There are meaty chunks of group scenes in the sweaty gym where men feast on another’s potential sexual conquest sucking on the bones as though it were theirs. Yet the bloke’s awkwardness shines through despite his posturing and bravado. It is akin to watching a Ricky Gervais character in the gym instead of the office. Like layers of an onion this scene can repulse, unnerve and evoke pity.

Using males and females from CYC cleverly allows for the predictable sexual stereotypes of men as predators and women as deserving whores or vulnerable victims to be frequently subverted and challenged. Women can be the aggressors and predators too. A playful gameshow highlights the confusion and risk of generalized assumptions as does an amusing scene on public transport.
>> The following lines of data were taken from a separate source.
(* ===== verification/System.v ===== *)
(** Sockets and processes as the system shows them: the options of [Socket.cpp], the calls of
    [SocketsOps.cpp] that return an answer, the description of a connection, and the rest of
    [ProcessInfo.cpp] ([ProcMon] has what reads [/proc]). *)

From S2P Require Import Prelude Doubles.

Module System.

(** ** Socket options *)

Record Options := mkOptions { tcpNoDelay : bool; reuseAddr : bool; reusePort : bool; keepAlive : bool }.

(** An [int] option, on when it is not 0. *)
Definition optval (on : bool) : Z := if on then 1 else 0.
Definition as_option (v : Z) : bool := negb (v =? 0).

Definition setTcpNoDelay (on : bool) (o : Options) : Options :=
  mkOptions (as_option (optval on)) (reuseAddr o) (reusePort o) (keepAlive o).
Definition setReuseAddr (on : bool) (o : Options) : Options :=
  mkOptions (tcpNoDelay o) (as_option (optval on)) (reusePort o) (keepAlive o).
Definition setKeepAlive (on : bool) (o : Options) : Options :=
  mkOptions (tcpNoDelay o) (reuseAddr o) (reusePort o) (as_option (optval on)).

(** The kernel may lack this option ([ret] is setsockopt's answer); then it is logged when it
    was asked for.  The flag is whether it was. *)
Definition setReusePort (on : bool) (ret : Z) (o : Options) : Options * bool :=
  (if ret <? 0 then o else mkOptions (tcpNoDelay o) (reuseAddr o) (as_option (optval on)) (keepAlive o),
   (ret <? 0) && on).

(** ** Answers *)

(** [getSocketError]: [None] when getsockopt fails, with its [errno]. *)
Definition getSocketError (answer : option Z) (errno : Z) : Z := default errno answer.

(** The numbers of [struct tcp_info] that are shown; [memZero] fills the structure with ones,
    and the kernel writes as many fields as it knows. *)
Definition unfilled : Z := 2 ^ 32 - 1.

Definition tcp_fields : list string :=
  ["unrecovered="; " rto="; " ato="; " snd_mss="; " rcv_mss="; " lost="; " retrans="; " rtt="; " rttvar="; " sshthresh=";
   " cwnd="; " total_retrans="]%string.

(** [getTcpInfo]: the answer of getsockopt, of which a prefix was written. *)
Definition getTcpInfo (answer : option (list Z)) : option (list Z) :=
  option_map (λ vs, take 12 vs ++ replicate (12 - length vs) unfilled) answer.

(** [%u]. *)
Definition tcp_text (vs : list Z) : bytes :=
  concat (zip_with (λ n v, str n ++ udec 20 (u32 v)) tcp_fields vs).

(** [Socket::getTcpInfoString] into a buffer of [len] bytes. *)
Definition getTcpInfoString (answer : option (list Z)) (buf : bytes) (len : Z) : bytes * bool :=
  match getTcpInfo answer with
  | Some vs => (ztake (len - 1) (tcp_text vs), true)
  | None => (buf, false)
  end.

(** [TcpConnection::getTcpInfoString]. *)
Definition connection_info (answer : option (list Z)) : bytes := (getTcpInfoString answer [] 1024).1.

(** ** The process *)

(** [username]: [None] when there is no entry for the user. *)
Definition username (pw_name : option bytes) : bytes := default (str "unknownuser") pw_name.

(** [exePath]: what readlink writes into 1024 bytes, if it does. *)
Definition exePath (link : option bytes) : bytes := ztake 1024 (default [] link).

(** The path that [threadStat] reads, through [char buf[64]]. *)
Definition thread_stat_path (tid : Z) : bytes := ztake 63 (str "/proc/self/task/" ++ dec tid ++ str "/stat").

(** [cpuTime]: the user's and the system's seconds, as doubles; they stay 0 when times fails. *)
Definition cpuTime (hz : Z) (times : option (Z * Z)) : Z * Z :=
  match times with
  | Some (utime, stime) =>
      (Doubles.sround (Doubles.of_int utime * Doubles.unit) (Doubles.of_int hz),
       Doubles.sround (Doubles.of_int stime * Doubles.unit) (Doubles.of_int hz))
  | None => (0, 0)
  end.

(** The debug build is the one that is built. *)
Definition isDebugBuild : bool := true.

(** ** Properties *)

(** Each setter sets its option and no other. *)
Lemma options_set on o :
  setTcpNoDelay on o = mkOptions on (reuseAddr o) (reusePort o) (keepAlive o) ∧
  setReuseAddr on o = mkOptions (tcpNoDelay o) on (reusePort o) (keepAlive o) ∧
  setKeepAlive on o = mkOptions (tcpNoDelay o) (reuseAddr o) (reusePort o) on ∧
  (setReusePort on 0 o).1 = mkOptions (tcpNoDelay o) (reuseAddr o) on (keepAlive o) ∧
  ∀ ret, ret < 0 → setReusePort on ret o = (o, on).
Proof.
  split_and!; try by destruct on. intros ret Hr. unfold setReusePort. by rewrite (proj2 (Z.ltb_lt _ _)).
Qed.

Lemma tcp_text_length ns vs :
  zlen (concat (zip_with (λ n v, str n ++ udec 20 (u32 v)) ns vs)) ≤ zlen (concat (map str ns)) + 10 * zlen ns.
Proof.
  revert vs. induction ns as [|n ns IH]; intros vs; [done|]. destruct vs as [|v vs]; cbn [zip_with map concat length]; [lia|].
  specialize (IH vs). rewrite !length_app. pose proof (uwrap_range 32 v ltac:(lia)).
  pose proof (length_udec 20 (u32 v) 10 ltac:(unfold u32; lia) ltac:(lia)). lia.
Qed.

(** The description of a connection is never cut: twelve numbers and their names fit 1024
    bytes with room to spare. *)
Theorem tcp_info_whole vs : connection_info (Some vs) = tcp_text (take 12 vs ++ replicate (12 - length vs) unfilled).
Proof.
  unfold connection_info, getTcpInfoString, getTcpInfo. cbn [option_map fst]. apply ztake_all.
  pose proof (tcp_text_length tcp_fields (take 12 vs ++ replicate (12 - length vs) unfilled)) as H. unfold tcp_text.
  assert (zlen (concat (map str tcp_fields)) + 10 * zlen tcp_fields ≤ 1023) by (by vm_compute). lia.
Qed.

(** A kernel that knows fewer fields leaves the ones that [memZero] put there. *)
Lemma old_kernel_shows_ones : connection_info (Some []) = tcp_text (replicate 12 4294967295).
Proof. by vm_compute. Qed.

Lemma no_info : connection_info None = [].
Proof. done. Qed.

(** The path of a thread's file is whole. *)
Theorem thread_stat_path_whole tid :
  - 2 ^ 31 ≤ tid < 2 ^ 31 → thread_stat_path tid = str "/proc/self/task/" ++ dec tid ++ str "/stat".
Proof.
  intros Ht. unfold thread_stat_path. apply ztake_all. rewrite !length_app.
  change (length (str "/proc/self/task/")) with 16%nat. change (length (str "/stat")) with 5%nat.
  assert (zlen (dec tid) ≤ 11); [|lia]. unfold dec. destruct (Z.ltb_spec tid 0).
  - rewrite length_app. pose proof (length_udec 20 (- tid) 10 ltac:(lia) ltac:(lia)). change (length (str "-")) with 1%nat. lia.
  - pose proof (length_udec 20 tid 10 ltac:(lia) ltac:(lia)). lia.
Qed.

(** Ticks become seconds: whole ones exactly. *)
Theorem cpuTime_exact hz user system :
  0 < hz < 2 ^ 31 → 0 ≤ user < 2 ^ 22 → 0 ≤ system < 2 ^ 22 →
  cpuTime hz (Some (user * hz, system * hz)) = (user * Doubles.unit, system * Doubles.unit).
Proof.
  intros Hh Hu Hs. pose proof Doubles.unit_pos. unfold cpuTime. rewrite !Doubles.of_int_exact by nia.
  assert (∀ n, 0 ≤ n < 2 ^ 22 → Doubles.sround (n * hz * Doubles.unit * Doubles.unit) (hz * Doubles.unit) = n * Doubles.unit) as E.
  { intros n Hn. replace (n * hz * Doubles.unit * Doubles.unit) with (n * Doubles.unit * (hz * Doubles.unit)) by ring.
    apply Doubles.sround_dbl; [nia|]. apply Doubles.dbl_int. lia. }
  by rewrite !E.
Qed.

End System.
(* ===== verification/TcpServer.v ===== *)
(** The server ([netLayer/tcp/s/server/TcpServer.cpp]): accepting, naming, distributing
    and removing connections, over the acceptor, the pool of loops and the loops'
    functor queues.

    A step is what one loop does without giving up control: a readiness event of the
    listening socket, the next functor of a loop, an event of a connection, or the
    release of a [shared_ptr].  Loops run side by side, so the steps of different loops
    interleave in any order.  [forceClose] may be called by any thread and is three steps:
    it reads [state_], writes it and queues a functor without a lock, and a close may fall
    in between.  [shutdown] is one step, called in the loop of its connection as in the
    programs here.  A connection is reduced to its life ([state_], its descriptor, whether
    its channel asks for events, whether [connectDestroyed] has run, whether the object
    exists); what it does with bytes is in [TcpConnection], and the end of this file compares
    the two. *)

From S2P Require Import Prelude StdMap Poller TcpConnection EventLoopThread Acceptor.

Module TcpServer.
Import StdMap Descriptors.

Abbreviation kConnecting := TcpConnection.kConnecting.
Abbreviation kConnected := TcpConnection.kConnected.
Abbreviation kDisconnecting := TcpConnection.kDisconnecting.
Abbreviation kDisconnected := TcpConnection.kDisconnected.

(** A connection.  [c_watched]: its channel asks for events.  [c_forced] is [forceFlag_]:
    [connectDestroyed] closes the descriptor, otherwise the destructor does. *)
Record conn := mkC {
  c_name : bytes;
  c_fd : Z;
  c_peer : bytes;
  c_loop : Z;
  c_state : TcpConnection.StateE;
  c_watched : bool;
  c_forced : bool;
  c_destroyed : bool;          (* conn_destroyed has run *)
  c_gone : bool;               (* the destructor has run *)
}.

Definition set_cstate (v : TcpConnection.StateE) (c : conn) : conn :=
  mkC (c_name c) (c_fd c) (c_peer c) (c_loop c) v (c_watched c) (c_forced c) (c_destroyed c) (c_gone c).
Definition set_watched (v : bool) (c : conn) : conn :=
  mkC (c_name c) (c_fd c) (c_peer c) (c_loop c) (c_state c) v (c_forced c) (c_destroyed c) (c_gone c).
Definition set_forced (c : conn) : conn :=
  mkC (c_name c) (c_fd c) (c_peer c) (c_loop c) (c_state c) (c_watched c) true (c_destroyed c) (c_gone c).
Definition set_destroyed (c : conn) : conn :=
  mkC (c_name c) (c_fd c) (c_peer c) (c_loop c) (c_state c) (c_watched c) (c_forced c) true (c_gone c).
Definition set_gone (c : conn) : conn :=
  mkC (c_name c) (c_fd c) (c_peer c) (c_loop c) (c_state c) (c_watched c) (c_forced c) (c_destroyed c) true.
Lemma field_below f g v (a : bytes) :
  0 ≤ f.1 → 0 ≤ f.2 → f.1 + f.2 ≤ g.1 → g.1 ≤ zlen a → field f (set_field g v a) = field f a.
Proof.
  intros H1 H2 H3 H4. unfold field, set_field, write_at.
  assert (zlen (ztake g.1 a) = g.1) as Hl by (rewrite length_ztake; lia).
  rewrite zdrop_app_le, ztake_app_le by (rewrite ?length_zdrop; lia).
  rewrite <- (ztake_zdrop g.1 a) at 2. rewrite zdrop_app_le, ztake_app_le by (rewrite ?length_zdrop; lia). done.
Qed.

Lemma field_above f g v (a : bytes) :
  0 ≤ g.1 → 0 ≤ f.2 → g.1 + zlen v ≤ f.1 → f.1 + f.2 ≤ zlen a → field f (set_field g v a) = field f a.
Proof.
  intros H1 H2 H3 H4. unfold field, set_field, write_at, ztake, zdrop. f_equal.
  rewrite !drop_app, length_take, drop_ge by (rewrite length_take; lia). cbn.
  rewrite drop_ge by lia. cbn. rewrite drop_drop. f_equal. lia.
Qed.

End Addresses.

(** ** Text and back *)

Lemma ub_digit d : 0 ≤ d ≤ 9 → ub (byte_of_Z (48 + d)) = 48 + d.
Proof. intros. rewrite ub_byte_of_Z, Z.mod_small; lia. Qed.

Lemma dec_digits n :
  0 ≤ n ≤ 255 →
  dec n = (if n <? 10 then [] else (if n / 10 <? 10 then [] else [byte_of_Z (48 + n / 100)]) ++ [byte_of_Z (48 + n / 10 mod 10)])
          ++ [byte_of_Z (48 + n mod 10)].
Proof.
  intros Hn. unfold dec. rewrite (proj2 (Z.ltb_ge n 0)) by lia. cbn [udec]. destruct (n <? 10) eqn:E1; bool_prop; [done|].
  f_equal. f_equal. destruct (n / 10 <? 10) eqn:E2; bool_prop; [done|].
  rewrite Z.div_div by lia. change (10 * 10) with 100.
  assert (0 ≤ n / 100 < 10) by (split; [apply Z.div_pos; lia|apply Z.div_lt_upper_bound; lia]).
  rewrite (proj2 (Z.ltb_lt (n / 100) 10)) by lia. cbn. by rewrite Z.mod_small by lia.
Qed.

(** The first digit of an octet, and a further one. *)
Lemma pton4_first d rest k out :
  0 ≤ d ≤ 9 → 0 ≤ k < 4 → pton4_loop (byte_of_Z (48 + d) :: rest) false k 0 out = pton4_loop rest true (k + 1) d out.
Proof.
  intros Hd Hk. cbn [pton4_loop]. unfold isdigit. rewrite ub_digit by done.
  rewrite (proj2 (Z.leb_le 48 _)), (proj2 (Z.leb_le _ 57)) by lia. cbn [andb].
  rewrite (proj2 (Z.ltb_ge 255 _)), (proj2 (Z.ltb_ge 4 _)) by lia. f_equal. lia.
Qed.

Lemma pton4_more d rest k cur out :
  0 ≤ d ≤ 9 → 0 < cur → cur * 10 + d ≤ 255 →
  pton4_loop (byte_of_Z (48 + d) :: rest) true k cur out = pton4_loop rest true k (cur * 10 + d) out.
Proof.
  intros Hd Hc Hle. cbn [pton4_loop]. unfold isdigit. rewrite ub_digit by done.
  rewrite (proj2 (Z.leb_le 48 _)), (proj2 (Z.leb_le _ 57)) by lia. rewrite (proj2 (Z.eqb_neq cur 0)) by lia. cbn [andb].
  rewrite (proj2 (Z.ltb_ge 255 _)) by lia. f_equal. lia.
Qed.

Lemma pton4_octet n rest k out :
  0 ≤ n ≤ 255 → 0 ≤ k < 4 → pton4_loop (dec n ++ rest) false k 0 out = pton4_loop rest true (k + 1) n out.
Proof.
  intros Hn Hk. rewrite dec_digits by done.
  pose proof (Z.div_mod n 10 ltac:(lia)) as H1. pose proof (Z.mod_pos_bound n 10 ltac:(lia)) as H2.
  destruct (n <? 10) eqn:E1; bool_prop.
  - cbn [app]. rewrite Z.mod_small by lia. by apply pton4_first; lia.
  - assert (0 < n / 10) by (apply Z.div_str_pos; lia).
    pose proof (Z.div_mod (n / 10) 10 ltac:(lia)) as H3. pose proof (Z.mod_pos_bound (n / 10) 10 ltac:(lia)) as H4.
    destruct (n / 10 <? 10) eqn:E2; bool_prop; cbn [app].
    + rewrite pton4_first by (rewrite ?Z.mod_small; lia). rewrite (Z.mod_small (n / 10)) by lia.
      rewrite pton4_more by lia. f_equal. lia.
    + assert (n / 100 = n / 10 / 10) as E by (by rewrite Z.div_div by lia).
      assert (0 < n / 10 / 10) by (apply Z.div_str_pos; lia).
      rewrite E, pton4_first by lia. rewrite pton4_more by lia. rewrite pton4_more by lia. f_equal. lia.
Qed.

Lemma pton4_dot rest k cur out : k ≠ 4 → pton4_loop (str "." ++ rest) true k cur out = pton4_loop rest false k 0 (out ++ [byte_of_Z cur]).
Proof. intros Hk. change (str "." ++ rest) with (byte_of_Z 46 :: rest). cbn. by rewrite (proj2 (Z.eqb_neq k 4)). Qed.

Lemma pton4_ntop4 a : zlen a = 4 → pton4 (ntop4 a) = Some a.
Proof.
  intros Ha. destruct a as [|b1 [|b2 [|b3 [|b4 [|? ?]]]]]; try (cbn in Ha; lia). unfold pton4, ntop4.
  pose proof (ub_range b1). pose proof (ub_range b2). pose proof (ub_range b3). pose proof (ub_range b4).
  rewrite pton4_octet, pton4_dot, pton4_octet, pton4_dot, pton4_octet, pton4_dot by lia.
  rewrite <- (app_nil_r (dec (ub b4))), pton4_octet by lia. cbn. by rewrite !byte_of_ub.
Qed.

Lemma length_dec_octet b : 1 ≤ zlen (dec (ub b)) ≤ 3.
Proof.
  pose proof (ub_range b). rewrite dec_digits by lia.
  destruct (ub b <? 10), (ub b / 10 <? 10); rewrite !length_app; cbn; lia.
Qed.

Lemma length_ntop4 a : zlen (ntop4 a) ≤ 15.
Proof.
  destruct a as [|b1 [|b2 [|b3 [|b4 [|? ?]]]]]; try (cbn; lia). unfold ntop4. rewrite !length_app.
  pose proof (length_dec_octet b1). pose proof (length_dec_octet b2). pose proof (length_dec_octet b3). pose proof (length_dec_octet b4).
  change (length (str ".")) with 1%nat. lia.
Qed.

Section Roundtrip.
Context `{Inet6}.

Lemma port_back port : 0 ≤ port < 65536 → networkToHost16 (le_val (le_bytes 2 (hostToNetwork16 port))) = port.
Proof.
  intros Hp. unfold networkToHost16, hostToNetwork16. rewrite le_val_bytes. pose proof (bswap_range 2 (u16 port)) as Hb.
  change (256 ^ Z.of_nat 2) with 65536 in *. rewrite Z.mod_small by done. unfold u16. rewrite (uwrap_small 16 (bswap _ _)) by done.
  rewrite bswap_bswap. change (8 * Z.of_nat 2) with 16. rewrite (uwrap_small 16 port) by lia. by rewrite uwrap_small by lia.
Qed.

Lemma length_dec_port port : 0 ≤ port < 65536 → zlen (dec port) ≤ 5.
Proof.
  intros Hp. unfold dec. rewrite (proj2 (Z.ltb_ge _ _)) by lia.
  pose proof (length_udec 20 port 5 ltac:(change (10 ^ Z.of_nat 5) with 100000; lia) ltac:(lia)). lia.
Qed.

(** The text of an address with a family, an address text and a port. *)
Lemma toIpPort_text a ip port :
  toIp_buf 64 a = Ok ip → zlen ip ≤ 45 → toPort a = port → 0 ≤ port < 65536 → toIpPort a = Ok (ip ++ str ":" ++ dec port).
Proof.
  intros Hip Hl Hp Hr. unfold toIpPort, toIpPort_buf. rewrite Hip. cbn [res_bind]. rewrite (proj2 (Z.ltb_lt _ _)) by lia.
  unfold toPort in Hp. rewrite Hp. rewrite ztake_all; [done|]. rewrite length_app. pose proof (length_dec_port port Hr).
  change (length (str ":")) with 1%nat. lia.
Qed.

(** C33. An address built from the text of an IPv4 or IPv6 address and a port has that
    family, prints as that address and port (the fixed buffers are long enough), gives the
    port back, and the text parses to the same four or sixteen bytes. *)
Theorem address_roundtrip b port (ipv6 : bool) old :
  zlen b = (if ipv6 then 16 else 4) → 0 ≤ port < 65536 → zlen old = 28 →
  let ip := if ipv6 then ntop6 b else ntop4 b in
  let a := new_InetAddress ip port ipv6 old in
  zlen a = 28 ∧ family a = (if ipv6 then AF_INET6 else AF_INET) ∧
  field (if ipv6 then sin6_addr else sin_addr) a = b ∧
  toIp a = Ok ip ∧ toPort a = port ∧ toIpPort a = Ok (ip ++ str ":" ++ dec port) ∧
  (if ipv6 then pton6 ip else pton4 ip) = Some b.
Proof.
  intros Hb Hp Ho ip a. destruct ipv6; subst ip a.
  - unfold new_InetAddress, fromIpPort6. rewrite pton6_ntop6 by done.
    set (a1 := set_field sin_family _ _). set (a2 := set_field sin_port _ a1). set (a := set_field sin6_addr b a2).
    assert (zlen a1 = 28) as L1 by (unfold a1; by rewrite length_set_field by (cbn; lia)).
    assert (zlen a2 = 28) as L2 by (unfold a2; by rewrite length_set_field by (cbn; lia)).
    assert (zlen a = 28) as L3 by (unfold a; by rewrite length_set_field by (cbn; lia)).
    assert (family a = AF_INET6) as Hf.
    { unfold family, a. rewrite field_below by (cbn; lia). unfold a2. rewrite field_below by (cbn; lia).
      unfold a1. by rewrite field_same by (cbn; lia). }
    assert (field sin6_addr a = b) as Hab by (unfold a; by rewrite field_same by (cbn; lia)).
    assert (toPort a = port) as Hport.
    { unfold toPort, portNetEndian, a. rewrite field_below by (cbn; lia). unfold a2. rewrite field_same by (cbn; lia). by apply port_back. }
    assert (toIp_buf 64 a = Ok (ntop6 b)) as Hip by (unfold toIp_buf; rewrite Hf, Hab; done).
    split_and!; try done; try (by apply pton6_ntop6). apply toIpPort_text; try done. by apply ntop6_length.
  - unfold new_InetAddress, fromIpPort. rewrite pton4_ntop4 by done.
    set (a0 := write_at 0 (memZero 16) old). set (a1 := set_field sin_family _ _). set (a2 := set_field sin_port _ a1). set (a := set_field sin_addr b a2).
    assert (zlen a0 = 28) as L0 by (change a0 with (set_field (0, 0) (memZero 16) old); by rewrite length_set_field by (cbn; lia)).
    assert (zlen a1 = 28) as L1 by (unfold a1; by rewrite length_set_field by (cbn; lia)).
    assert (zlen a2 = 28) as L2 by (unfold a2; by rewrite length_set_field by (cbn; lia)).
    assert (zlen a = 28) as L3 by (unfold a; by rewrite length_set_field by (cbn; lia)).
    assert (family a = AF_INET) as Hf.
    { unfold family, a. rewrite field_below by (cbn; lia). unfold a2. rewrite field_below by (cbn; lia).
      unfold a1. by rewrite field_same by (cbn; lia). }
    assert (field sin_addr a = b) as Hab by (unfold a; by rewrite field_same by (cbn; lia)).
    assert (toPort a = port) as Hport.
    { unfold toPort, portNetEndian, a. rewrite field_below by (cbn; lia). unfold a2. rewrite field_same by (cbn; lia). by apply port_back. }
    assert (toIp_buf 64 a = Ok (ntop4 b)) as Hip by (unfold toIp_buf; rewrite Hf, Hab; done).
    split_and!; try done; try (by apply pton4_ntop4). apply toIpPort_text; try done. pose proof (length_ntop4 b). lia.
Qed.

(** The kernel's answers for the two ends of a socket. *)
Lemma getAddr_some v : zlen v ≤ 28 → zlen (getAddr (Some v)) = 28 ∧ ∀ f, 0 ≤ f.1 → 0 ≤ f.2 → f.1 + f.2 ≤ zlen v → field f (getAddr (Some v)) = field f v.
Proof.
  intros Hv. split.
  - change (zlen (set_field (0, 0) v (memZero 28)) = 28). rewrite length_set_field; [done|cbn; lia|].
    change (zlen (memZero 28)) with 28. cbn [fst]. lia.
  - intros f H1 H2 H3. unfold getAddr, write_at, field. change (ztake 0 (memZero 28)) with (@nil byte). cbn [app].
    rewrite zdrop_app_le by lia. rewrite ztake_app_le; [done|]. rewrite length_zdrop; lia.
Qed.

(** A socket counts as connected to itself exactly when the kernel names the same IPv4
    or IPv6 address and port for both ends; when the kernel does not answer it does not. *)
Theorem self_connect_exact local peer :
  zlen local = 16 ∨ zlen local = 28 → zlen peer = zlen local →
  family local = (if zlen local =? 16 then AF_INET else AF_INET6) →
  (isSelfConnect (Some local) (Some peer) = true ↔
     field sin_port local = field sin_port peer ∧
     field (if zlen local =? 16 then sin_addr else sin6_addr) local = field (if zlen local =? 16 then sin_addr else sin6_addr) peer) ∧
  isSelfConnect None (Some peer) = false.
Proof.
  intros Hl Hp Hf. split; [|done]. unfold isSelfConnect.
  destruct (getAddr_some local ltac:(lia)) as [_ H1]. destruct (getAddr_some peer ltac:(lia)) as [_ H2].
  unfold family. rewrite !(H1 sin_family) by (cbn; lia). fold (family local). rewrite Hf.
  destruct Hl as [Hl|Hl]; rewrite Hl.
  - change (16 =? 16) with true. cbn iota. change (AF_INET =? AF_INET) with true. cbn iota.
    rewrite !(H1 sin_port), !(H2 sin_port), !(H1 sin_addr), !(H2 sin_addr) by (cbn; lia).
    by rewrite andb_true_iff, !bool_decide_eq_true.
  - change (28 =? 16) with false. cbn iota. change (AF_INET6 =? AF_INET) with false. change (AF_INET6 =? AF_INET6) with true. cbn iota.
    rewrite !(H1 sin_port), !(H2 sin_port), !(H1 sin6_addr), !(H2 sin6_addr) by (cbn; lia).
    by rewrite andb_true_iff, !bool_decide_eq_true.
Qed.
End Roundtrip.

(** ** An instance for IPv6 *)

(** Every address in full hexadecimal, without separators: not what the library prints,
    but it satisfies the law. *)
Definition hex_digit (d : Z) : byte := byte_of_Z (if d <? 10 then 48 + d else 87 + d).
Definition hex_value (c : byte) : Z := if ub c <? 58 then ub c - 48 else ub c - 87.
Definition hex_text (a : bytes) : bytes := concat (map (λ b, [hex_digit (ub b / 16); hex_digit (ub b mod 16)]) a).
Fixpoint hex_bytes (s : bytes) : bytes :=
  match s with
  | c1 :: c2 :: s => byte_of_Z (hex_value c1 * 16 + hex_value c2) :: hex_bytes s
  | _ => []
  end.

Lemma hex_digit_value d : 0 ≤ d < 16 → hex_value (hex_digit d) = d.
Proof.
  intros Hd. unfold hex_value, hex_digit. destruct (d <? 10) eqn:E; bool_prop; rewrite ub_byte_of_Z, Z.mod_small by lia.
  - rewrite (proj2 (Z.ltb_lt _ _)) by lia. lia.
  - rewrite (proj2 (Z.ltb_ge _ _)) by lia. lia.
Qed.

Lemma hex_bytes_text a : hex_bytes (hex_text a) = a.
Proof.
  induction a as [|b a IH]; [done|]. unfold hex_text in *. cbn [map concat app hex_bytes]. rewrite IH. f_equal.
  pose proof (ub_range b) as Hb. pose proof (Z.mod_pos_bound (ub b) 16 ltac:(lia)). pose proof (Z.div_mod (ub b) 16 ltac:(lia)).
  assert (0 ≤ ub b / 16 < 16) by (split; [apply Z.div_pos; lia|apply Z.div_lt_upper_bound; lia]).
  rewrite !hex_digit_value by done. replace (ub b / 16 * 16 + ub b mod 16) with (ub b) by lia. apply byte_of_ub.
Qed.

Lemma length_hex_text a : zlen (hex_text a) = 2 * zlen a.
Proof. induction a as [|b a IH]; [done|]. unfold hex_text in *. cbn [map concat app length]. lia. Qed.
There are frequent shifts of mood and energy in the performance as emphasis shifts to look at rape and assault statistics or male suicide risk factors. Tender moments when monologues describe poignant moments such as when a traumatised 13 year old learned we place the blame on the victim not the culprit. A young man describes his ambitions as a dancer and his Libyan/Italian heritage and flips perceptions as he speaks of his father’s pride and encouragement. The M.O.T scene gleefully skits through our expectations of men and chillingly fails many of them placing them on a scrapheap they may struggle to escape from.

OH MAN opens up dialogue around our perceptions and expectations of men and questions just what it means to be masculine. There are no neat answers in this piece but there is palpable excitement as CYC challenge themselves and their audience.